> _TASK INPUTS_:
Lemma kept_completeResetBarrier token : triple live (completeResetBarrier keys deadline token) kept.
Proof.
  unfold completeResetBarrier. case_if; [solve_kept|]. apply (kept_watched (fun s => s) (fun s => s)); [done|].
  eapply triple_bind; [apply kept_readResetBarrier|]. intros state. cbv beta.
  destruct (failed (reset_status state)) eqn:Ef; cbn [orb].
  { apply kept_leave. }
  apply failed_false in Ef. rewrite Ef. apply (triple_weaken _ live _ _ kept); [|apply kept_ok|done].
  case_match; [apply kept_leaveWatch|].
  apply (kept_committed (fun s => s) (fun s => s)); [done|answered].
Qed.

Lemma kept_readReadyRevision : triple live (readReadyRevision keys deadline) (fun r => kept (store_status r)).
Proof.
  unfold readReadyRevision. eapply triple_bind; [apply kept_readWatched|]. intros [status current]. cbn [fst].
  by apply triple_ret.
Qed.

Lemma kept_check_rebuild entries : triple live (check_rebuild keys deadline entries) (fun r => kept r.1).
Proof. unfold check_rebuild. solve_kept. Qed.

Lemma kept_rebuildFromMysql entries :
  triple live (rebuildFromMysql keys deadline entries) (fun r => kept (store_status r)).
Proof.
  unfold rebuildFromMysql. apply (kept_watched store_status store_fail); [done|].
  eapply triple_bind; [apply kept_check_rebuild|]. intros [status previous]. cbn [fst].
  apply kept_branch; [by apply (kept_left store_status store_fail)|].
  apply (kept_committed store_status store_fail); [done|answered].
Qed.
End Kept.

(** ** The invariant of the backend *)

(** A connection that may be used: alive and outside any transaction. *)
Definition ready (c : RedisConnection) : Prop :=
  live c /\ dirty (session_of c) = false /\ open_tx (session_of c) = None.

Definition backend_ok (b : Backend) : Prop :=
  match redis_store_ b with Some c => ready c | None => True end
  /\ match mysql_ b with Some d => open_sql (sql_of d) = None | None => True end.

(** Everything that Redis has confirmed as executed, over all connections. *)
Definition redis_log (b : Backend) : list (list string) :=
  archived b ++ match redis_store_ b with Some c => executed (session_of c) | None => [] end.

(** Everything that MySQL has confirmed as committed. *)
Definition sql_log (b : Backend) : list SqlCall :=
  archived_sql b ++ match mysql_ b with Some d => committed (sql_of d) | None => [] end.

Lemma ready_clean c : ready c <-> live c /\ clean c /\ ~ in_doubt c.
Proof.
  unfold ready, clean, in_doubt, live. split.
  - intros ((Hc & Hl) & Hd & Ho). rewrite Hl. by split_and!; auto.
  - intros ((Hc & Hl) & [H|[Hd Ho]] & _); [congruence|]. by split_and!.
Qed.

Lemma ready_session c E : ready c -> executed (session_of c) = E -> at_session (mkSession false None E) c.
Proof.
  intros ((_ & Hl) & Hd & Ho) HE. split; [|unfold in_doubt; by rewrite Hl].
  destruct (session_of c). simpl in *. by subst.
Qed.

(** What an operation does to a connection that is ready: it keeps it ready
    when its status keeps it, and it executes [delta], related to its answer. *)
Definition operates {A} (st : A -> StoreStatus.t) (m : Redis A) (R : A -> list (list string) -> Prop) : Prop :=
  forall E, triple (fun c => ready c /\ executed (session_of c) = E) m (fun a c =>
    (dropsRedisConnection (st a) = false -> ready c)
    /\ exists delta, executed (session_of c) = E ++ delta /\ R a delta).

Lemma operates_quiet {A} (st : A -> StoreStatus.t) (m : Redis A) :
  quiet m -> triple live m (fun a => kept (st a)) -> operates st m (fun _ delta => delta = []).
Proof.
  intros Hq Hk E c [Hr HE]. pose proof (ready_session c E Hr HE) as Hs.
  destruct (Hq (mkSession false None E) eq_refl c Hs) as [Hs' _]. specialize (Hk c (proj1 Hr)).
  destruct (m c) as [c' a]. simpl in *. split.
  - intros Hd. split; [by apply Hk|]. by rewrite Hs'.
  - exists []. by rewrite Hs', app_nil_r.
Qed.

Lemma operates_outcome {A} (st : A -> StoreStatus.t) (m : Redis A) commands :
  (forall E, triple (clean_at E) m (fun a => outcome E commands (st a))) ->
  triple live m (fun a => kept (st a)) ->
  operates st m (fun a delta => (delta = [] \/ delta = commands)
    /\ (st a = StoreStatus.Ok -> delta = commands) /\ (definite (st a) = true -> delta = [])).
Proof.
  intros Ho Hk E c [Hr HE]. specialize (Hk c (proj1 Hr)). apply ready_clean in Hr as (_ & Hc & Hd).
  destruct (Ho E c (conj Hc (conj HE Hd))) as (H1 & H2 & H3 & H4).
  destruct (m c) as [c' a]. simpl in *. split.
  - intros Hs. specialize (Hk Hs). apply ready_clean. split_and!; [done|done|]. unfold in_doubt.
    destruct Hk as [_ ->]. done.
  - destruct H2 as [H2|H2].
    + exists []. rewrite app_nil_r. split_and!; auto. intros Hok. specialize (H3 Hok).
      rewrite H2 in H3. by apply (app_inv_head E); rewrite app_nil_r.
    + exists commands. split_and!; auto. intros Hdef. destruct (H4 Hdef) as [H5 _]. rewrite H2 in H5.
      apply (app_inv_head E). by rewrite app_nil_r.
Qed.

Lemma operates_deletePending keys deadline ids :
  operates (fun s => s) (deletePending keys deadline ids) (fun st delta =>
    delta = [] \/ delta = ["XDEL" :: pending keys :: ids]).
Proof.
  intros E c [Hr HE]. pose proof (ready_session c E Hr HE) as Hs.
  pose proof (kept_deletePending keys deadline ids c (proj1 Hr)) as Hk. revert Hk.
  unfold deletePending. destruct ids as [|i ids].
  { intros _. simpl. split; [done|]. exists []. rewrite app_nil_r. auto. }
  destruct (existsb _ _).
  { intros _. simpl. split; [done|]. exists []. rewrite app_nil_r. auto. }
  unfold mbind, redis_bind. assert ("XDEL" :: pending keys :: i :: ids <> ["EXEC"]) as Hne by done.
  pose proof (run_session deadline _ _ Hne c Hs) as Hr'.
  destruct (run deadline _ c) as [c' r]. cbn [fst snd] in *. intros Hk.
  assert (exists delta, at_session (mkSession false None (E ++ delta)) c'
            /\ (delta = [] \/ delta = ["XDEL" :: pending keys :: i :: ids])) as (delta & Hs' & Hd).
  { destruct Hr' as [[_ H]|[[_ H]|[(_ & H & _)|(_ & H & _)]]].
    - exists ["XDEL" :: pending keys :: i :: ids]. auto.
    - exists []. rewrite app_nil_r. auto.
    - exists []. rewrite app_nil_r. auto.
    - exists []. rewrite app_nil_r. auto. }
  simpl in *. destruct Hs' as [Hs' _]. split.
  - intros Hst. split; [by apply Hk|]. by rewrite Hs'.
  - exists delta. by rewrite Hs'.
Qed.

(** A command that only authenticates or selects leaves a fresh session. *)
Lemma command_plain_fresh c argv deadline c' r :
  live c -> session_of c = fresh_session -> command_class argv = CPlain ->
  command c argv deadline = (c', r) -> isOk r = true -> live c' /\ session_of c' = fresh_session.
Proof.
  intros Hl Hs Hp Hc Hok. pose proof (command_cases c argv deadline) as Hcs. rewrite Hc in Hcs.
  destruct Hcs as [a rest v H1 H2|a rest H1 H2|rest status l Hst H1 Hl'|H1]; try done.
  - split; [exact Hl|]. unfold session_of. simpl. rewrite foldl_snoc. fold (session_of c). rewrite Hs.
    unfold session_step. by rewrite Hp.
  - destruct Hst as [->| ->]; done.
Qed.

> _ASSIGNMENT_:
Through the line that contains "destruct (failed (reset_status", copy the material above exactly, beginning at its first line and including nothing more.

> _ANSWER_:
Lemma kept_completeResetBarrier token : triple live (completeResetBarrier keys deadline token) kept.
Proof.
  unfold completeResetBarrier. case_if; [solve_kept|]. apply (kept_watched (fun s => s) (fun s => s)); [done|].
  eapply triple_bind; [apply kept_readResetBarrier|]. intros state. cbv beta.
  destruct (failed (reset_status state)) eqn:Ef; cbn [orb].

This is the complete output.